*Work to be completed*
Write out exactly the lines of the material below, beginning at the top and ending at the line that contains "sent = [tx_masked i]".

*Supplied material*

(** The next packet goes to the FPGA. *)
Lemma tx_feed_run z i h x k len oob fl a :
  dev_half z i TX = Some h -> dev_dma z i = Some x -> pool_ok (zh_pool h) -> a_deq (abs (zh_pool h)) = Some (k, (len, oob, fl), a) ->
  exists z' q, tx_feed i z = Some (IRQ_HANDLED, z') /\ dev_half z' i TX = Some (set_pool q h) /\ pool_ok q /\
    frame q = frame (zh_pool h) /\ abs q = a /\ others_kept z z' i TX /\ zd_io z' = zd_io z ++ tx_handed i h k len oob /\
    (exists x', dev_dma z' i = Some x' /\ di_rx_on x' = di_rx_on x).
Proof.
  intros Hh Hx Hok Hd. set (p := zh_pool h) in *. destruct (deqbuf_try_spec p Hok) as (o & q & Hg & Hq & Hres & Hf).
  unfold deq_result in Hres. rewrite Hd in Hres. destruct Hres as [-> Ha].
  assert (Hi : 0 <= i) by (apply dev_half_bounds in Hh; lia). set (x' := set_tx_dma_count (di_tx_dma_count x + 1) x). unfold tx_feed.
  zrw (upd_dma_run z i (fun i => set_tx_dma_count (di_tx_dma_count i + 1) i) x Hx). set (z2 := with_dma i _ z).
  zrw (on_pool_run z2 i TX pool_deqbuf_try h _ q Hh Hg). set (z3 := with_half i TX _ z2).
  assert (Hh3 : dev_half z3 i TX = Some (set_pool q h)) by by apply (dev_half_same z2 i TX _ h).
  zrw (get_half_run z3 i TX (set_pool q h) Hh3). cbn [set_pool zh_jumbo_pkt_enable].
  zrw (reg_write_run z3 i ZAP_REG_TBAR (u32 (buf p k))). set (z4 := logged _ z3).
  zrw (reg_write_run z4 i ZAP_REG_BSR (u32 (tx_size_encode (zh_jumbo_pkt_enable h) len oob))). set (z5 := logged _ z4).
  exists z5, q. split_and!; [done|exact Hh3|exact Hq|done|exact Ha|intros j d' Hne; by apply (dev_half_other z2)| |].
  - cbn. by rewrite <- (assoc_L (++)).
  - exists x'. split; [|done]. exact (dev_dma_with z i x' x Hx).
Qed.

Lemma isr_tx_full_run z i h x :
  dev_half z i TX = Some h -> dev_dma z i = Some x -> pool_ok (zh_pool h) ->
  let p := zh_pool h in
  exists z' q sent, dma_isr_tx_full i z = Some (IRQ_HANDLED, z') /\ dev_half z' i TX = Some (set_pool q h) /\ pool_ok q /\
    frame q = frame p /\ others_kept z z' i TX /\ zd_io z' = zd_io z ++ sent /\
    (exists x', dev_dma z' i = Some x' /\ di_rx_on x' = di_rx_on x) /\
    match a_deq (abs p) with
    | None => q = p /\ sent = [tx_masked i]
    | Some (k, (len, oob, fl), a) => abs q = a /\
        sent = tx_handed i h k len oob ++ (if bool_decide (a_fifo a = []) then [tx_masked i] else [])
    end.
Proof.
  intros Hh Hx Hok p. unfold dma_isr_tx_full. zrw (tx_queue_empty_run z i h Hh). fold p in Hok |- *.
  assert (He : bool_decide (a_fifo (abs p) = []) = match a_deq (abs p) with None => true | Some _ => false end).
  { unfold a_deq. by destruct (a_fifo (abs p)) as [|[] ?]. }
  rewrite He. destruct (a_deq (abs p)) as [[[k [[len oob] fl]] a]|] eqn:Hd.
  - destruct (tx_feed_run z i h x k len oob fl a Hh Hx Hok Hd) as (z' & q & E & Hh' & Hq & Hf & Ha & Hk & Hio & Hx').
    zrw E. zrw (tx_queue_empty_run z' i (set_pool q h) Hh'). cbn [set_pool zh_pool]. rewrite Ha.
    destruct (bool_decide (a_fifo a = [])).
    + zrw (reg_write_run z' i ZAP_REG_ICR ICR_CLR_TX_FULL_RDY). do 3 eexists.
      split_and!; [reflexivity|exact Hh'|exact Hq|done|exact Hk| |exact Hx'|exact Ha|reflexivity].
      cbn. rewrite Hio. by rewrite <- (assoc_L (++)).
    + do 3 eexists. split_and!; [reflexivity|exact Hh'|exact Hq|done|exact Hk| |exact Hx'|exact Ha|reflexivity].
      by rewrite app_nil_r.
  - zrw (reg_write_run z i ZAP_REG_ICR ICR_CLR_TX_FULL_RDY). exists (logged [tx_masked i] z), p, [tx_masked i].
    split_and!; [reflexivity|subst p; by destruct h|exact Hok|done|intros j d' _; done|done|by exists x|done|reflexivity].
Qed.

(** A buffer that has been sent, whose address the FPGA reports. *)
Lemma isr_tx_free_run z i h k a :
  dev_half z i TX = Some h -> bus_reachable h -> (k < packets (zh_pool h))%nat ->
  hw_read (zd_io z) (u32 (i * 0x20 + ZAP_REG_TBAR)) = buf (zh_pool h) k -> a_put k (abs (zh_pool h)) = Some a ->
  exists q, dma_isr_tx_free i z = Some (tt, with_half i TX (set_pool q h)
      (logged [IoRead (u32 (i * 0x20 + ZAP_REG_TBAR)) (buf (zh_pool h) k)] z)) /\
    pool_ok q /\ abs q = a /\ frame q = frame (wake_freeq (zh_pool h)).
Proof.
  intros Hh Hbus Hk Hr Hput. destruct (bus_buf h k Hbus Hk) as (Hb & _). unfold dma_isr_tx_free.
  pose proof (reg_read_run z i ZAP_REG_TBAR) as E. cbv zeta in E. rewrite Hr in E. unfold u32 at 1 3 in E.
  rewrite Z.mod_small in E by done. zrw E. set (z1 := logged _ z).
  pose proof (freebuf_spec _ k (proj1 Hbus) Hk) as Hs. rewrite Hput in Hs. destruct Hs as (q & Hq & Hok & Ha & Hf).
  zrw (on_pool_run z1 i TX (fun p => pool_freebuf p (buf (zh_pool h) k)) h 0 q Hh Hq). exists q. by split_and!.
Qed.
End tx.

(** ** Properties *)

(** C21: the interrupt for a received packet queues exactly that packet.  When the
    cause register names interface [i] and only its receive cause, and the FPGA
    reports a packet of the interface it has been given, the packet enters the end
    of the receive queue with the length, out-of-band length and flags decoded from
    the size word, and no other interface or direction changes.  A packet the FPGA
    does not hold stops the kernel (BUG). *)
Theorem dma_isr_delivers `{ZapEnv} z icr i h x k w :
  hw_read (zd_io z) ZAP_REG_ISR = icr -> rx_cause icr i ->
  dev_half z i RX = Some h -> dev_dma z i = Some x -> bus_reachable h -> (k < packets (zh_pool h))%nat ->
  reports (logged [IoRead ZAP_REG_ISR icr] z) i h k w ->
  if bool_decide (k ∈ p_usedlist (zh_pool h)) then
    exists z' q len oob fl, dma_isr z = Some (IRQ_HANDLED, z') /\
      rx_size_decode (zh_jumbo_pkt_enable h) (u32 w) = (len, oob, fl) /\
      dev_half z' i RX = Some (set_pool q h) /\ pool_ok q /\
      queued q = queued (zh_pool h) ++ [(buf (zh_pool h) k, len, oob, fl)] /\ others_kept z z' i RX
  else dma_isr z = None.
Proof.
  intros Hr Hc Hh Hx Hbus Hk Hrep. rewrite (dma_isr_rx_only z icr i Hr Hc). set (z1 := logged _ z) in *.
  rewrite (isr_rx_run z1 i h x k w Hh Hx Hbus Hk Hrep). destruct (rx_size_decode _ _) as [[len oob] fl] eqn:Ed.
  destruct Hbus as (Hok & _). pose proof (enqbuf_spec (zh_pool h) k len oob fl Hok Hk) as Hs. unfold a_enq in Hs.
  cbn [abs a_used] in Hs. case_bool_decide as Hu; [|by rewrite Hs].
  destruct Hs as (q & -> & Hq & Ha & Hf). cbn [Z.eqb]. set (zb := rx_before _ _ _ _ _ _).
  exists (with_half i RX (set_pool q h) zb), q, len, oob, fl. split_and!; [done..| |done| |].
  - by apply (dev_half_same zb i RX _ h).
  - rewrite (queued_eq q _ ltac:(by rewrite Ha)). cbn [a_fifo]. rewrite fmap_app. apply frame_buf in Hf as [Hb _].
    f_equal; [|cbn; by rewrite Hb]. unfold queued. cbn [abs a_fifo]. apply list_fmap_ext. intros n y _. by rewrite Hb.
  - intros j d' Hne. rewrite dev_half_other; [done| |done]. apply dev_half_bounds in Hh. lia.
Qed.
(* ===== verification/ZapProps.v ===== *)
(** * The ZAP driver: properties

    The carving of the reserved memory into buffers, the descriptors passed by
    [read] and [write], the [ioctl] that resizes packets, exclusive opening, and
    the bounds of [mmap]. *)
From S2P Require Import Prelude Pool PoolSpec PoolProps ZapDev Dma Zap ZapSpec DmaProps.

(** ** Lemmas: page alignment *)

Lemma land_high x k : 0 <= k <= 64 -> 0 <= x < 2 ^ 64 -> Z.land x (Z.shiftl (Z.ones (64 - k)) k) = 2 ^ k * (x `div` 2 ^ k).
Proof.
  intros Hk Hx. rewrite Z.mul_comm, <- Z.shiftl_mul_pow2, <- Z.shiftr_div_pow2 by lia. apply Z.bits_inj'. intros n Hn.
  rewrite Z.land_spec. destruct (decide (n < k)) as [Hl|Hl].
  - rewrite !(Z.shiftl_spec_low _ k) by lia. apply andb_false_r.
  - rewrite !Z.shiftl_spec_high, Z.shiftr_spec by lia. replace (n - k + k) with n by lia.
    destruct (decide (n < 64)).
    + by rewrite Z.ones_spec_low, andb_true_r by lia.
    + rewrite Z.ones_spec_high, andb_false_r by lia. symmetry.
      rewrite <- (Z.mod_small x (2 ^ 64)), Z.mod_pow2_bits_high by lia. done.
Qed.

Lemma page_align n : 0 <= n -> n + 4095 < 2 ^ 64 -> PAGE_ALIGN n = 4096 * ((n + 4095) `div` 4096).
Proof.
  intros H0 H1. unfold PAGE_ALIGN, PAGE_SIZE. replace (n + (4096 - 1)) with (n + 4095) by lia.
  change (2 ^ 64 - 4096) with (Z.shiftl (Z.ones (64 - 12)) 12). rewrite land_high by lia.
  change (2 ^ 12) with 4096. apply u64_small. mlia.
Qed.

Lemma page_align_id n : 0 <= n -> n + 4095 < 2 ^ 64 -> n `mod` 4096 = 0 -> PAGE_ALIGN n = n.
Proof. intros ? ? ?. rewrite page_align by done. mlia. Qed.

(** ** Lemmas: the loops of [setup_multiple_pools] *)

Definition pool_base (d : dir) (z : zap_dev) : Z := match d with RX => zd_rx_pool_paddr z | TX => zd_tx_pool_paddr z end.
Definition pool_bytes (d : dir) (z : zap_dev) : Z := match d with RX => zd_rx_pool_size z | TX => zd_tx_pool_size z end.

(** Nothing but the interfaces differs. *)
Definition same_dev (z z' : zap_dev) : Prop := set_ifs [] z' = set_ifs [] z.

Lemma same_dev_base z z' d : same_dev z z' -> pool_base d z' = pool_base d z /\ pool_bytes d z' = pool_bytes d z.
Proof. intros H. injection H. destruct d; cbn; auto. Qed.

Lemma same_dev_trans z1 z2 z3 : same_dev z1 z2 -> same_dev z2 z3 -> same_dev z1 z3.
Proof. unfold same_dev. congruence. Qed.

(** [f] applied to the halves of the interfaces from [lo] to [hi - 1]. *)
Definition changed (lo hi : Z) (f : dir -> Z -> zap_half -> zap_half) (z z' : zap_dev) : Prop :=
  same_dev z z' /\
  forall j d, dev_half z' j d = (if decide (lo <= j < hi) then f d j else id) <$> dev_half z j d.

Definition ifs_upto (n : Z) (z : zap_dev) : Prop := forall j d, 0 <= j < n -> is_Some (dev_half z j d).

Lemma changed_ifs lo hi f z z' n : changed lo hi f z z' -> ifs_upto n z -> ifs_upto n z'.
Proof. intros [_ H] Hn j d Hj. rewrite H. by apply fmap_is_Some, Hn. Qed.

(** Both halves of one interface. *)
Lemma upd_both f z i : 0 <= i -> is_Some (dev_half z i RX) -> is_Some (dev_half z i TX) ->
  exists z', (upd_half i RX (f RX i) ≫= (fun _ => upd_half i TX (f TX i))) z = Some (tt, z') /\ changed i (i + 1) f z z'.
Proof.
  intros Hi [h Hh] [h' Hh']. zrw (upd_half_run z i RX (f RX i) h Hh).
  assert (Hne : dev_half (with_half i RX (f RX i h) z) i TX = Some h') by (by rewrite dev_half_other by (done || congruence)).
  rewrite (upd_half_run _ i TX _ h' Hne). eexists. split; [done|]. split; [done|]. intros j d.
  rewrite dev_half_with by done. rewrite Hne. rewrite dev_half_with by done. rewrite Hh.
  destruct (decide (j = i)) as [->|Hj].
  - rewrite (decide_True (P := i <= i < i + 1)) by lia. destruct d.
    + rewrite decide_False by naive_solver. rewrite decide_True by done. by rewrite Hh.
    + rewrite decide_True by done. by rewrite Hh'.
  - rewrite !decide_False by (lia || naive_solver). by rewrite option_fmap_id.
Qed.

Definition carve (z : zap_dev) (s : Z) (d : dir) (j : Z) : Z := PAGE_ALIGN (u64 (pool_base d z + u64 (s * j))).

Lemma setup_paddrs_run n : forall i s z, 0 <= i -> ifs_upto (i + Z.of_nat n) z ->
  exists z', setup_paddrs n i s z = Some (tt, z') /\ changed i (i + Z.of_nat n) (fun d j => set_paddr (carve z s d j)) z z'.
Proof.
  induction n as [|n IH]; intros i s z Hi Hz; cbn [setup_paddrs].
  - eexists. split; [done|]. split; [done|]. intros j d. rewrite decide_False by lia. by rewrite option_fmap_id.
  - unfold mbind at 1, M_bind at 1, gets at 1. cbv beta iota. unfold mbind at 1, M_bind at 1, gets at 1. cbv beta iota.
    destruct (upd_both (fun d j => set_paddr (carve z s d j)) z i Hi) as (z1 & E & Hc); [apply Hz; lia..|].
    unfold mbind, M_bind in E |- *. destruct (upd_half i RX _ z) as [[[] z0]|]; [|done].
    unfold carve, pool_base in E. rewrite E.
    destruct (IH (i + 1) s z1) as (z' & -> & Hc'); [lia| |].
    { eapply changed_ifs; [exact Hc|]. intros j d Hj. apply Hz. lia. }
    exists z'. split; [done|]. destruct Hc as [Hs Hc], Hc' as [Hs' Hc']. split; [by eapply same_dev_trans|].
    intros j d. rewrite Hc', Hc. destruct (same_dev_base _ _ d Hs) as [Hb _].
    destruct (dev_half z j d) as [h|]; cbn; [|done]. f_equal. unfold carve. rewrite Hb.
    repeat case_decide; try lia; done.
Qed.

*Exercise solution*
(** The next packet goes to the FPGA. *)
Lemma tx_feed_run z i h x k len oob fl a :
  dev_half z i TX = Some h -> dev_dma z i = Some x -> pool_ok (zh_pool h) -> a_deq (abs (zh_pool h)) = Some (k, (len, oob, fl), a) ->
  exists z' q, tx_feed i z = Some (IRQ_HANDLED, z') /\ dev_half z' i TX = Some (set_pool q h) /\ pool_ok q /\
    frame q = frame (zh_pool h) /\ abs q = a /\ others_kept z z' i TX /\ zd_io z' = zd_io z ++ tx_handed i h k len oob /\
    (exists x', dev_dma z' i = Some x' /\ di_rx_on x' = di_rx_on x).
Proof.
  intros Hh Hx Hok Hd. set (p := zh_pool h) in *. destruct (deqbuf_try_spec p Hok) as (o & q & Hg & Hq & Hres & Hf).
  unfold deq_result in Hres. rewrite Hd in Hres. destruct Hres as [-> Ha].
  assert (Hi : 0 <= i) by (apply dev_half_bounds in Hh; lia). set (x' := set_tx_dma_count (di_tx_dma_count x + 1) x). unfold tx_feed.
  zrw (upd_dma_run z i (fun i => set_tx_dma_count (di_tx_dma_count i + 1) i) x Hx). set (z2 := with_dma i _ z).
  zrw (on_pool_run z2 i TX pool_deqbuf_try h _ q Hh Hg). set (z3 := with_half i TX _ z2).
  assert (Hh3 : dev_half z3 i TX = Some (set_pool q h)) by by apply (dev_half_same z2 i TX _ h).
  zrw (get_half_run z3 i TX (set_pool q h) Hh3). cbn [set_pool zh_jumbo_pkt_enable].
  zrw (reg_write_run z3 i ZAP_REG_TBAR (u32 (buf p k))). set (z4 := logged _ z3).
  zrw (reg_write_run z4 i ZAP_REG_BSR (u32 (tx_size_encode (zh_jumbo_pkt_enable h) len oob))). set (z5 := logged _ z4).
  exists z5, q. split_and!; [done|exact Hh3|exact Hq|done|exact Ha|intros j d' Hne; by apply (dev_half_other z2)| |].
  - cbn. by rewrite <- (assoc_L (++)).
  - exists x'. split; [|done]. exact (dev_dma_with z i x' x Hx).
Qed.

Lemma isr_tx_full_run z i h x :
  dev_half z i TX = Some h -> dev_dma z i = Some x -> pool_ok (zh_pool h) ->
  let p := zh_pool h in
  exists z' q sent, dma_isr_tx_full i z = Some (IRQ_HANDLED, z') /\ dev_half z' i TX = Some (set_pool q h) /\ pool_ok q /\
    frame q = frame p /\ others_kept z z' i TX /\ zd_io z' = zd_io z ++ sent /\
    (exists x', dev_dma z' i = Some x' /\ di_rx_on x' = di_rx_on x) /\
    match a_deq (abs p) with
    | None => q = p /\ sent = [tx_masked i]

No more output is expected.